### [Extracted records]
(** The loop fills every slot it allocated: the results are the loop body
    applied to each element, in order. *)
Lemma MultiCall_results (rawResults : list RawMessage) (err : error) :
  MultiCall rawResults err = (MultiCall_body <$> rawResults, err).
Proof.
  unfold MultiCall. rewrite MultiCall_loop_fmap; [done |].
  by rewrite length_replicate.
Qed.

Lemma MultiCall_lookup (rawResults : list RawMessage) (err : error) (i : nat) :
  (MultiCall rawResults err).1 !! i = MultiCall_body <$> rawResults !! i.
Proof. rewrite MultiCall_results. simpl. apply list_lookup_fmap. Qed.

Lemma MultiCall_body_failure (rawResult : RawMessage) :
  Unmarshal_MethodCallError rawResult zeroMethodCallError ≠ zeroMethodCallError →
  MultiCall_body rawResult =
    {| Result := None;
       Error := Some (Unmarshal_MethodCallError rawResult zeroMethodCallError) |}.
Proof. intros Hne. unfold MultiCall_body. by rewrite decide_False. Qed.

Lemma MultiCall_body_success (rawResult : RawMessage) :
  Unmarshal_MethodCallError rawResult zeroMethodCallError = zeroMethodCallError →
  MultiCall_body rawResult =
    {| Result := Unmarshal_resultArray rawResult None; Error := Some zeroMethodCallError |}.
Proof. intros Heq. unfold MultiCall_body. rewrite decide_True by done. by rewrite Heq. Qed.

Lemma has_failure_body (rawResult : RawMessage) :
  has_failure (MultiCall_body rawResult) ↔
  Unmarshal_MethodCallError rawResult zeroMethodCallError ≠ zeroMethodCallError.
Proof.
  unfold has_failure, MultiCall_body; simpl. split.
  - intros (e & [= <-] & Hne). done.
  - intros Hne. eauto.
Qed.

### [PROBLEM TO SOLVE]
Answer with one number only: how many lines of the entries above include the word "zeroMethodCallError"?

### [RESULT FOR THIS TASK]
5